_To do_: Tally every line in the data that has the word "pairwise" and report only the total.

_Material provided_:

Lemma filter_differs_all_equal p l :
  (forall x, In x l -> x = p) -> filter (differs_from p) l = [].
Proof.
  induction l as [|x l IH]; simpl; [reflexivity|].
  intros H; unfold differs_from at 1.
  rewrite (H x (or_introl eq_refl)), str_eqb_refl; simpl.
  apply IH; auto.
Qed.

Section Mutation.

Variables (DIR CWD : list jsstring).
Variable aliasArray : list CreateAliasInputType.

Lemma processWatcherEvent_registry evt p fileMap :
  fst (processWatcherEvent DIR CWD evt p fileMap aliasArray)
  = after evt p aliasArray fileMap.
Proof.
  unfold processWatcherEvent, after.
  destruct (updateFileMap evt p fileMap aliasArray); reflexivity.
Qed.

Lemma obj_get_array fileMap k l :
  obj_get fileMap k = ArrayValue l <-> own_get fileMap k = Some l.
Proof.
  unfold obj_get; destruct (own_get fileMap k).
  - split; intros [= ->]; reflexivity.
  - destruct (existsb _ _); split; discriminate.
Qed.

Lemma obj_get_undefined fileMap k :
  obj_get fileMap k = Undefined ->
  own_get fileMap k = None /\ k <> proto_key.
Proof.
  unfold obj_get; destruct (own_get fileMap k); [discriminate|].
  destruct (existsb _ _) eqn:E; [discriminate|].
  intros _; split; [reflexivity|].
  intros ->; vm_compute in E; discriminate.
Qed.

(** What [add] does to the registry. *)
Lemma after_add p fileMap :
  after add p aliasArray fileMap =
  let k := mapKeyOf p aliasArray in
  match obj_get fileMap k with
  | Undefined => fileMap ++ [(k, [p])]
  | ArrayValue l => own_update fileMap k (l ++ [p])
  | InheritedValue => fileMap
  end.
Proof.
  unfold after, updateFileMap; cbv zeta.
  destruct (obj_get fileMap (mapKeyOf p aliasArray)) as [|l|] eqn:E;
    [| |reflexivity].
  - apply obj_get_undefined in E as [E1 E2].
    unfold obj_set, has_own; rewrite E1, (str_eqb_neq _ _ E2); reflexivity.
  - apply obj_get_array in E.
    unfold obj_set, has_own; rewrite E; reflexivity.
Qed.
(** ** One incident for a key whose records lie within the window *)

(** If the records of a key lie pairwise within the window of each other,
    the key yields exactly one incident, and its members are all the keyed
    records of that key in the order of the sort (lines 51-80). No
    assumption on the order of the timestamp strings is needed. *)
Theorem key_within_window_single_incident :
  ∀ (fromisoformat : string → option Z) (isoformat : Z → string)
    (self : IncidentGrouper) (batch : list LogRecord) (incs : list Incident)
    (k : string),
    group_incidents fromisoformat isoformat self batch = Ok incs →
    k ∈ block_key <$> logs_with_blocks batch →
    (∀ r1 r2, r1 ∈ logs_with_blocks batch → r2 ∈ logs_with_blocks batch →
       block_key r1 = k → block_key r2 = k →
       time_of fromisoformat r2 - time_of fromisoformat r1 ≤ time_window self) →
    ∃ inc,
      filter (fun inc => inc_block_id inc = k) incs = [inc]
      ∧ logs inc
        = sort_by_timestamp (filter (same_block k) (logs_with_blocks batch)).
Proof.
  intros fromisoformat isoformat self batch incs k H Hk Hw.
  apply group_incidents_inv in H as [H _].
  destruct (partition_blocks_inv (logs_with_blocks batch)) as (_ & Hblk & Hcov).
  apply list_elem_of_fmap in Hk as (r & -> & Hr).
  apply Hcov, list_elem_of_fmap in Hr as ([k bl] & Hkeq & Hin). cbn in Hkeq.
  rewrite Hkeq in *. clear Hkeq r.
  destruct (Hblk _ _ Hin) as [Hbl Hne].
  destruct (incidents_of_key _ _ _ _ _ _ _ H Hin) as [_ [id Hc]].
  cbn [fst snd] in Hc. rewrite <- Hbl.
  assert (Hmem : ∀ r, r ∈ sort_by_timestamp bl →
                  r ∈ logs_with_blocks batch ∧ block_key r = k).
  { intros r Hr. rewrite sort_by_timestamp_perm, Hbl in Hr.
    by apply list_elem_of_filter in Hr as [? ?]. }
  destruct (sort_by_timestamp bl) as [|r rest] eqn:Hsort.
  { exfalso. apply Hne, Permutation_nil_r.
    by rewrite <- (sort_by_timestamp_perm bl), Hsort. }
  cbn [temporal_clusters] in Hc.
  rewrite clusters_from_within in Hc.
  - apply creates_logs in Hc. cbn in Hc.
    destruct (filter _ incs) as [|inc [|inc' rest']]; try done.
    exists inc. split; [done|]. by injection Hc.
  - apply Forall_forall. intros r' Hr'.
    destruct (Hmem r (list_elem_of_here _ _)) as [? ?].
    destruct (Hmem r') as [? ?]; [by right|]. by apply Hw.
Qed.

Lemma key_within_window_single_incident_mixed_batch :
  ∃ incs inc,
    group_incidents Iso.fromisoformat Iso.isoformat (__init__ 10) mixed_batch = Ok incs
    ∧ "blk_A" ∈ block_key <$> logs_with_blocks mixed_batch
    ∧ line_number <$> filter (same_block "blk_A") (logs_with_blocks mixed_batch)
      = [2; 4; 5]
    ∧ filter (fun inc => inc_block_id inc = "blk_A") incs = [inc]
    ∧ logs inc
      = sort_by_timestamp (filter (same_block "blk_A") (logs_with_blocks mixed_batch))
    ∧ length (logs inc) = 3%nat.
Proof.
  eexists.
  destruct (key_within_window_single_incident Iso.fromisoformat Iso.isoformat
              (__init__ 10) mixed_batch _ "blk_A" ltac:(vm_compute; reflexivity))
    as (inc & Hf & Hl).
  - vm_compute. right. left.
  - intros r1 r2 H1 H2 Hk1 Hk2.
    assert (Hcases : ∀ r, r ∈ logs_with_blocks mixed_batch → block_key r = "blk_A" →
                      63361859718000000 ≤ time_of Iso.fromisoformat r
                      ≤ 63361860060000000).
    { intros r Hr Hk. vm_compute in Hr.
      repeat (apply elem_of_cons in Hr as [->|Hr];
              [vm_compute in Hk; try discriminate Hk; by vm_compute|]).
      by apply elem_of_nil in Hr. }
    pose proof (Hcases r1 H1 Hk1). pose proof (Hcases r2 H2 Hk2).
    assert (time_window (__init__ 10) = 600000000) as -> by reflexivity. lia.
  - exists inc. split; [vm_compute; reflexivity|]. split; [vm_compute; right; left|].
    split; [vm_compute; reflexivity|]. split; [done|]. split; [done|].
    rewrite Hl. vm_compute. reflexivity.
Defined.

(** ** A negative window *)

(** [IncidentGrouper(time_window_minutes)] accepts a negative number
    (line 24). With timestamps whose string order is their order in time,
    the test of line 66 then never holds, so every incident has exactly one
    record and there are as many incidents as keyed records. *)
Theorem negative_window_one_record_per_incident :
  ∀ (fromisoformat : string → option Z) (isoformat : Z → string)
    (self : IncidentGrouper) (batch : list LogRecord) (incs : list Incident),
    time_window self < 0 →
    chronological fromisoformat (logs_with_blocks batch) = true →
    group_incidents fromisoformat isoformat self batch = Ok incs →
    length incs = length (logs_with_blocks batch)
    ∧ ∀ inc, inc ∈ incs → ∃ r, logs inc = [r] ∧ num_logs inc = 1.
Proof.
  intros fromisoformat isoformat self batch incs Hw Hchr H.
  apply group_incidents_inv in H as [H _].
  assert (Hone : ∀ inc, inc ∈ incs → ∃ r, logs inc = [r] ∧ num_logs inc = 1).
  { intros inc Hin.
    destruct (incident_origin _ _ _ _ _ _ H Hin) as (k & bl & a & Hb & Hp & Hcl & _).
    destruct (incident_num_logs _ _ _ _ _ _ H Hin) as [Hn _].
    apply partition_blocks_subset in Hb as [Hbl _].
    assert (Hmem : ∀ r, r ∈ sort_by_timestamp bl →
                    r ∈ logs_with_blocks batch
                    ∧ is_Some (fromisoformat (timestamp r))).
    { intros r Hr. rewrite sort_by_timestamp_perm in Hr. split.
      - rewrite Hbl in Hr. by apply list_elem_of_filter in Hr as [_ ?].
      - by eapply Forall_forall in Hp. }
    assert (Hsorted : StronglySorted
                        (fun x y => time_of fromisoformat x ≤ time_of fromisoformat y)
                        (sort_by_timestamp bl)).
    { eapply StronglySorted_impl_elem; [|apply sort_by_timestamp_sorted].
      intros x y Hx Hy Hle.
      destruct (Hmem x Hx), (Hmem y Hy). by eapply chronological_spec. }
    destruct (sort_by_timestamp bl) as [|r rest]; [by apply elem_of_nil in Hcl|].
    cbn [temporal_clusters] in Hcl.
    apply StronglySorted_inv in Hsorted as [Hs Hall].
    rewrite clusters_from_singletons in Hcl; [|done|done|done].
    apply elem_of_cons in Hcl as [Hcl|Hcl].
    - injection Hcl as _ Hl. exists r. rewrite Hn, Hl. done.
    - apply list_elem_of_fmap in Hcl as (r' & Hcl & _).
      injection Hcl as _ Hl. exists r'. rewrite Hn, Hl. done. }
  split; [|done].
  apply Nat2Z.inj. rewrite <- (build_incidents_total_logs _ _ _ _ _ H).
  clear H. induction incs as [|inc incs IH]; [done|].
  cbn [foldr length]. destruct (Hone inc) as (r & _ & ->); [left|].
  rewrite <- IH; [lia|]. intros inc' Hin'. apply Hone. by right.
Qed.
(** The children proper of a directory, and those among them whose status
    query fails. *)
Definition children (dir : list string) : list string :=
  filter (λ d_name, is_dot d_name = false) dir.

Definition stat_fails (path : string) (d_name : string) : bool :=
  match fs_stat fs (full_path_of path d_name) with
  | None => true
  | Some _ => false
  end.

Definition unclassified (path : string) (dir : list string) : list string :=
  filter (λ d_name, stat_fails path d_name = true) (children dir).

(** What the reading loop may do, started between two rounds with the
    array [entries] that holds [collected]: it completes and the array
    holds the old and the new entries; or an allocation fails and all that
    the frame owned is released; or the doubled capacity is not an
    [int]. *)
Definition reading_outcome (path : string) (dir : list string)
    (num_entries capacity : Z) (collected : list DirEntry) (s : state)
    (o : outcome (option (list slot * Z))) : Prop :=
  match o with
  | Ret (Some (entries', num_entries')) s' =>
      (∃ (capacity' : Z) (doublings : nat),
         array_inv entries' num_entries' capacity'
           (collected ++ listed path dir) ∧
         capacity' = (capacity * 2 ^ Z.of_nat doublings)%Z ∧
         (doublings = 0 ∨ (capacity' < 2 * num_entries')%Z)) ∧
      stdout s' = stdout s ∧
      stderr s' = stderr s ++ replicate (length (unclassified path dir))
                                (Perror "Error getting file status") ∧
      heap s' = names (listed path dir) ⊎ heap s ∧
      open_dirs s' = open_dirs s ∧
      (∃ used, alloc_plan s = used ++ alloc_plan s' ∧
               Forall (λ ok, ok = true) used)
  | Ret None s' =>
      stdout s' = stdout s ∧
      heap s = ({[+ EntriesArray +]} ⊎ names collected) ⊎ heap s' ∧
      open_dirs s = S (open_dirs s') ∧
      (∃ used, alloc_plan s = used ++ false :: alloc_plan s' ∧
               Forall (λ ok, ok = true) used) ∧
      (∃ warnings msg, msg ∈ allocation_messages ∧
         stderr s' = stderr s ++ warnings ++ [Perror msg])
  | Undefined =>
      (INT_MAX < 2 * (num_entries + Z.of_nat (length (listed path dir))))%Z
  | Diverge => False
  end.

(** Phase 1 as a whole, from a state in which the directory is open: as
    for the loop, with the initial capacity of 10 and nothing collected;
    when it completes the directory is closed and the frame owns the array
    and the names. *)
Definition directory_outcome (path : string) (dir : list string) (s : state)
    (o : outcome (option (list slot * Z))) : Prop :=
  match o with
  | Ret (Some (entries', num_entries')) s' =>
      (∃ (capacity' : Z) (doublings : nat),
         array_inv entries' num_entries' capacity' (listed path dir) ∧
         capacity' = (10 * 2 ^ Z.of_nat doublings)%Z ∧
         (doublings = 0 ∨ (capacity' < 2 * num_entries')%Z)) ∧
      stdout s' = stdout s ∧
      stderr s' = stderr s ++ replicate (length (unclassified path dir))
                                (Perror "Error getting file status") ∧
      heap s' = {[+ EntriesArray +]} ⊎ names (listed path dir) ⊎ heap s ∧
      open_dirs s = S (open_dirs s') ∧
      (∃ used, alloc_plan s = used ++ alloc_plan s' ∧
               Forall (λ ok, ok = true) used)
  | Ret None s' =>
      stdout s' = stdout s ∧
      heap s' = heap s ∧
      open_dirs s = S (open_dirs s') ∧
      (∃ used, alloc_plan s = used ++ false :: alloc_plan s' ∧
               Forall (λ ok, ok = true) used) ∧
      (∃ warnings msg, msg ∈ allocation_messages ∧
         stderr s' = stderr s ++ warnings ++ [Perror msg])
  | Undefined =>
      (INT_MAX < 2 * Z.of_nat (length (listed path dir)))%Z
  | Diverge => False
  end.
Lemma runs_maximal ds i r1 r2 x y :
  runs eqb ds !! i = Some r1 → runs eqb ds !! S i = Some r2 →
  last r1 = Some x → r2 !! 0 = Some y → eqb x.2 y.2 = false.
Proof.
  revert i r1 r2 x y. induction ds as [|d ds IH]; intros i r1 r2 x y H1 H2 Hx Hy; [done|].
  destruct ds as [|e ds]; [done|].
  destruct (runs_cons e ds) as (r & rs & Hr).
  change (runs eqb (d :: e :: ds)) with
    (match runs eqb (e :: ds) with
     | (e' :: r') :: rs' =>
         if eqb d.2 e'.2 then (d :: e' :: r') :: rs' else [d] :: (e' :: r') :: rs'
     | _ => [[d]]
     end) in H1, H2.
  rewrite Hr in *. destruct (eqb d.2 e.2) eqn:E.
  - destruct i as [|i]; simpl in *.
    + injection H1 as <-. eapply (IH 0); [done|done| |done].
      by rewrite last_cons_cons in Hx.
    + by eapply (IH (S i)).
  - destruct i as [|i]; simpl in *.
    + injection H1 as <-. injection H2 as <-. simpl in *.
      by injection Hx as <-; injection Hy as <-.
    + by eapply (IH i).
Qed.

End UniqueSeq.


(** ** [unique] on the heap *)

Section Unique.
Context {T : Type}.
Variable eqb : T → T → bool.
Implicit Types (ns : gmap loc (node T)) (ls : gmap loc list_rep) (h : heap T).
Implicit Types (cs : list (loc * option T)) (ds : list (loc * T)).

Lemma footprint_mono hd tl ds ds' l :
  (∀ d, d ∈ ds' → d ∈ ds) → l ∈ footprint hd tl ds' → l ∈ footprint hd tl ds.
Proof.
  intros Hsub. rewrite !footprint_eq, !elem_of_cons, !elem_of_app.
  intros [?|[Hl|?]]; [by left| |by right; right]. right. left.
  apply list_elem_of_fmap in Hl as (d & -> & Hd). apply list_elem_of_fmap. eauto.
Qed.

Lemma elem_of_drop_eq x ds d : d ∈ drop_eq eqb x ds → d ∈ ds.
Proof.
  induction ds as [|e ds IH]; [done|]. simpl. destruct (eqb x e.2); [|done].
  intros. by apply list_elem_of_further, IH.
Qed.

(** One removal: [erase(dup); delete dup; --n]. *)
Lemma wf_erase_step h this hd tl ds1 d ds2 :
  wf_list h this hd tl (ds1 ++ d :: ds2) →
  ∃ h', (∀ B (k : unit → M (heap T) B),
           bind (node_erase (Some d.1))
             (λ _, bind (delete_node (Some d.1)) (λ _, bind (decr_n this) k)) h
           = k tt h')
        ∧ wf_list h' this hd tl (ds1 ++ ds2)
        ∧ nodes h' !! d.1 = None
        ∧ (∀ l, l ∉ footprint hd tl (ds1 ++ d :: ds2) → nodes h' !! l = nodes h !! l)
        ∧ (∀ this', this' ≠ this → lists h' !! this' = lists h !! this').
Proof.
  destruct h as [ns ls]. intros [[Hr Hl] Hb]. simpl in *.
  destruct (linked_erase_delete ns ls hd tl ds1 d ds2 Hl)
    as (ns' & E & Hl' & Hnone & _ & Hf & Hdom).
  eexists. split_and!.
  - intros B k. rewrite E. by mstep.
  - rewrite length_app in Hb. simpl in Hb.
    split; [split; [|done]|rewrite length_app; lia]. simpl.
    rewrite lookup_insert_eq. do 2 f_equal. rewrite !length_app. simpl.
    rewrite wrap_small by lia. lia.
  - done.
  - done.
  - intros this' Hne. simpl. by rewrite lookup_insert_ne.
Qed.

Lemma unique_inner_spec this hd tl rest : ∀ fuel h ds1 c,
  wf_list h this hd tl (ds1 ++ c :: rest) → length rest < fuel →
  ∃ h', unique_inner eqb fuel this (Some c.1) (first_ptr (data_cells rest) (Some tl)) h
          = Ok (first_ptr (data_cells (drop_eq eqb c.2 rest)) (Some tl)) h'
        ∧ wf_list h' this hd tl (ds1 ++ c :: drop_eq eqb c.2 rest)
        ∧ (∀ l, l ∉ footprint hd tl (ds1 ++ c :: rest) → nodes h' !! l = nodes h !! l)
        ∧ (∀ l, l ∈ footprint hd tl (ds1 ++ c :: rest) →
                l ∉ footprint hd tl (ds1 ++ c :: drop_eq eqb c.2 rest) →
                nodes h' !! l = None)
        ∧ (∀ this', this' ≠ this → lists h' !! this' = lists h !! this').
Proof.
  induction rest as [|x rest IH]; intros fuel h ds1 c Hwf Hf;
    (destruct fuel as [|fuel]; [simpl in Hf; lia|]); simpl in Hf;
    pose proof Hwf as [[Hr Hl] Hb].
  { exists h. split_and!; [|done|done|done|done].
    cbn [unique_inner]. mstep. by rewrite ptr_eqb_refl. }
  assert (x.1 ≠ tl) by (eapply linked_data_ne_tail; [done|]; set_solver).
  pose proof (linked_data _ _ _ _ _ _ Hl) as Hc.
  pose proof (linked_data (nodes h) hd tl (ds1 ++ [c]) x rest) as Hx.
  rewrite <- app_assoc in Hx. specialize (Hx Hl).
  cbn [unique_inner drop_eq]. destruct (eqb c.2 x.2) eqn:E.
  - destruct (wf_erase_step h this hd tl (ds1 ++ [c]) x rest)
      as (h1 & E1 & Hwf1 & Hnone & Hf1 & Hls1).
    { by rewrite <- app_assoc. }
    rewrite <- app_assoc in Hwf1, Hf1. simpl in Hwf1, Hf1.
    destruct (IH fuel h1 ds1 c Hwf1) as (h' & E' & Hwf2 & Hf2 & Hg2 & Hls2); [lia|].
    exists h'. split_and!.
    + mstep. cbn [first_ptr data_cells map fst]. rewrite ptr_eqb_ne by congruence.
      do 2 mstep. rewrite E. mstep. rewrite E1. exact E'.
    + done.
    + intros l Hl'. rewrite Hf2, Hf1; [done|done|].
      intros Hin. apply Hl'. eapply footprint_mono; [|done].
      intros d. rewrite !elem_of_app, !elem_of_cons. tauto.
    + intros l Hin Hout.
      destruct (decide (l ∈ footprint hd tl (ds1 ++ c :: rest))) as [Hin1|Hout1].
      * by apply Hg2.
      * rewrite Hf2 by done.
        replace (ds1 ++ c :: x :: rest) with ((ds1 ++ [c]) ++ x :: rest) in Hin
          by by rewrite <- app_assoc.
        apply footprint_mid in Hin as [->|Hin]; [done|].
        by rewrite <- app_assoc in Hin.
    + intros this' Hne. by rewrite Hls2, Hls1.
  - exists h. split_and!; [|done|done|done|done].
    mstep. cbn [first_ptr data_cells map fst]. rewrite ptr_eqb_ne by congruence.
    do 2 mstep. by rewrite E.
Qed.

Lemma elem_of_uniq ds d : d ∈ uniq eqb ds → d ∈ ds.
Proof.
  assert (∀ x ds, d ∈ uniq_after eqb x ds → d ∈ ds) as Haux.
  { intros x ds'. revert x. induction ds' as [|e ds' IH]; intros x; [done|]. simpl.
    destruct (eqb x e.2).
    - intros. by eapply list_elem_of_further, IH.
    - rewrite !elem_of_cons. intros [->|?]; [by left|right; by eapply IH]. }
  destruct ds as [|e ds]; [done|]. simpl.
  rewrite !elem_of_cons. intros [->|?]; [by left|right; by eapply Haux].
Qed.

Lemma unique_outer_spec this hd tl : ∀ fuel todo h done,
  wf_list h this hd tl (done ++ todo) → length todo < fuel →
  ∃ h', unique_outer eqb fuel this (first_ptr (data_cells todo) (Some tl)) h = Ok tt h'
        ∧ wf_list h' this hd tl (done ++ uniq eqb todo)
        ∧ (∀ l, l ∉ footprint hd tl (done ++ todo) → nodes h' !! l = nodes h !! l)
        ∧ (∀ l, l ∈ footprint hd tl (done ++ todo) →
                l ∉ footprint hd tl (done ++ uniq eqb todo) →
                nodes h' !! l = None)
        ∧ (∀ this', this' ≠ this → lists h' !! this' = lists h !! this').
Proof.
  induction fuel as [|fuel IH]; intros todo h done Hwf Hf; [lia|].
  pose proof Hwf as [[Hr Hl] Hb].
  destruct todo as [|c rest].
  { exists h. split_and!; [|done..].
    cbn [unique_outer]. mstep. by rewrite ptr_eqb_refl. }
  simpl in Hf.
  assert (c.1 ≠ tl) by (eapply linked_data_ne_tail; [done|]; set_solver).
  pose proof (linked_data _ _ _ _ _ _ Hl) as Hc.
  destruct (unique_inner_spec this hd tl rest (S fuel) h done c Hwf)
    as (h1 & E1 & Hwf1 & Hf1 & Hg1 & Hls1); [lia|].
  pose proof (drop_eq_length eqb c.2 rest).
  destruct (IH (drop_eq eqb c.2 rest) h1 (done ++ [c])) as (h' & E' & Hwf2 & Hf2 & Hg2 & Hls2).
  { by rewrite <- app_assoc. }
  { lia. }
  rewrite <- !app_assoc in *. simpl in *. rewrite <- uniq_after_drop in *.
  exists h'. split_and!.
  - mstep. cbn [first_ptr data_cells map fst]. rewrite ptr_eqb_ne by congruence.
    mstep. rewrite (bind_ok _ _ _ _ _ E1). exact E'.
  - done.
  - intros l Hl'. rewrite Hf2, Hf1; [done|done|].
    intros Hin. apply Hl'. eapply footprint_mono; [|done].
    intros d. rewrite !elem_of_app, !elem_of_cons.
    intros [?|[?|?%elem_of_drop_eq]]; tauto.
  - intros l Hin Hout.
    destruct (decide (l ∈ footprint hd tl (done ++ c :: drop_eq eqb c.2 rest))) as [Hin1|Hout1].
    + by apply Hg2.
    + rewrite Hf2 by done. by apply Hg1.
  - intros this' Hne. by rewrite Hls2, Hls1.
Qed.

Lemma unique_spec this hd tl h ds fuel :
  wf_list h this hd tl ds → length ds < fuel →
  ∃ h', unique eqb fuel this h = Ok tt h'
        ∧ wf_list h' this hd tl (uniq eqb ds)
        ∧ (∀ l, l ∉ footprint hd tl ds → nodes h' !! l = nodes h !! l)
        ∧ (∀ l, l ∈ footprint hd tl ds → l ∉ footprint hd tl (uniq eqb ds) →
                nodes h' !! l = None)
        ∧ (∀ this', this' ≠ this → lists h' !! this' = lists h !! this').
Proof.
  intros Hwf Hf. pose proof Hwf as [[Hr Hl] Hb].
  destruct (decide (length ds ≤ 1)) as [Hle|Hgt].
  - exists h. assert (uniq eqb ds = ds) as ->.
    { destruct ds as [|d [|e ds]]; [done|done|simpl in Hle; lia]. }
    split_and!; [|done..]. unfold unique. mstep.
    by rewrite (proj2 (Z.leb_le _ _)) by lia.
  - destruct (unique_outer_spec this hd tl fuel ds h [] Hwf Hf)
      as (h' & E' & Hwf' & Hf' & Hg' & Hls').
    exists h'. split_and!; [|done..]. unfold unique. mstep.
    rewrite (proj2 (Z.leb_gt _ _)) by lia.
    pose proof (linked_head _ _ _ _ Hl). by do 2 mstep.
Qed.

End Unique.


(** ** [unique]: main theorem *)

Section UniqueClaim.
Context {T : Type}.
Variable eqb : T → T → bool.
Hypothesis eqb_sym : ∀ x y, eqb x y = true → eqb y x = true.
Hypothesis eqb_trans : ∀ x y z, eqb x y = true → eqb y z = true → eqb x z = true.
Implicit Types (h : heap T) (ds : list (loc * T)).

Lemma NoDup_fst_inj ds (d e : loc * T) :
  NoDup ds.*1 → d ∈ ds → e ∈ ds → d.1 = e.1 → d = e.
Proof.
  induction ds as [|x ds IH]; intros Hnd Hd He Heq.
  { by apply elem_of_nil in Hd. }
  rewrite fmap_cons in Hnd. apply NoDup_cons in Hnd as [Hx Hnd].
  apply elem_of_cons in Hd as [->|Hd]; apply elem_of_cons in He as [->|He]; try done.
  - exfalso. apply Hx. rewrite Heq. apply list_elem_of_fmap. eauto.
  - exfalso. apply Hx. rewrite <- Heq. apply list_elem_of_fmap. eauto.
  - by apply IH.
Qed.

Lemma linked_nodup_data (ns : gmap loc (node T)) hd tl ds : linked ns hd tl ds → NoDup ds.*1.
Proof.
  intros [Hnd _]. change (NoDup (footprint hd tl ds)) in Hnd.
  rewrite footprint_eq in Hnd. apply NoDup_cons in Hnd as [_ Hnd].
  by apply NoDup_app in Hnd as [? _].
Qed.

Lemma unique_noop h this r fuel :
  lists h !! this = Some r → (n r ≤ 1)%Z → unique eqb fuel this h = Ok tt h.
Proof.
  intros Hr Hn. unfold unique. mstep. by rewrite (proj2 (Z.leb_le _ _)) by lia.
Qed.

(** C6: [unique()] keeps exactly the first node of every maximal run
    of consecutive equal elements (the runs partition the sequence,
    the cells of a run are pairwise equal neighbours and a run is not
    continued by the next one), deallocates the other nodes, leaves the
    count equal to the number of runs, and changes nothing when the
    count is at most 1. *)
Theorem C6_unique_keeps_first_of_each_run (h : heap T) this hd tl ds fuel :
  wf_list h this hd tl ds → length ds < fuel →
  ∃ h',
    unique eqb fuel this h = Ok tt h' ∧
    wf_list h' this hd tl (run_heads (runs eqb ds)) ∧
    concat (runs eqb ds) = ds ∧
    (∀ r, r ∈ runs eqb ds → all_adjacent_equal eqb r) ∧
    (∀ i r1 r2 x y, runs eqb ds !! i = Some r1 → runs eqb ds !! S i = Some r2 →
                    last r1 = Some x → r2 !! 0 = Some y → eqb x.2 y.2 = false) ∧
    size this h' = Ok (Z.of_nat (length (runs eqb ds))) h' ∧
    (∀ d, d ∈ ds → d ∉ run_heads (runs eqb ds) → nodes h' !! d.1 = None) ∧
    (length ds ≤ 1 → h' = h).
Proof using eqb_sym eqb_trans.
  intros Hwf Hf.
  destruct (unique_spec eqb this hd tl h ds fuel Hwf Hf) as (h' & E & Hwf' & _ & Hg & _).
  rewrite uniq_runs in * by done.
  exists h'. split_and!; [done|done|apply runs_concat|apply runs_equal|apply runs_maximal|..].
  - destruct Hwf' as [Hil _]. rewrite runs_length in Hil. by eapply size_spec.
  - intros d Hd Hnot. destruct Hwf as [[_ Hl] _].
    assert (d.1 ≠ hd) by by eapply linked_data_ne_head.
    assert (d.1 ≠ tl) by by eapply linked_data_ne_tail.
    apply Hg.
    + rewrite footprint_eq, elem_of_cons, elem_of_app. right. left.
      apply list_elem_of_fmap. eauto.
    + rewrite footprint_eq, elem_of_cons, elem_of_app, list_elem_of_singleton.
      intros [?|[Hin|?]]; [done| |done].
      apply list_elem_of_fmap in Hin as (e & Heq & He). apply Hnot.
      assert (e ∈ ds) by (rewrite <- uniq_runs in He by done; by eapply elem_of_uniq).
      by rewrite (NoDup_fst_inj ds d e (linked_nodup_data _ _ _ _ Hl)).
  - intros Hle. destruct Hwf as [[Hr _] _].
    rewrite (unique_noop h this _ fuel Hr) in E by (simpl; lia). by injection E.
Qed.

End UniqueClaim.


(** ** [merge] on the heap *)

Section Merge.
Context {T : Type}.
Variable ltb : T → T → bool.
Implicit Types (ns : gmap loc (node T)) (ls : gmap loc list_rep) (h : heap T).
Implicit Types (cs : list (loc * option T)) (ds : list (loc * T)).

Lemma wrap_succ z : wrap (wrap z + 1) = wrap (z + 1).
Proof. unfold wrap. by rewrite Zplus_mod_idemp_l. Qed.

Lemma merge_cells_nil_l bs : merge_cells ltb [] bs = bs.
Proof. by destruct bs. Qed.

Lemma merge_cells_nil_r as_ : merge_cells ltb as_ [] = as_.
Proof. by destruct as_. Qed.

_Your response_: 2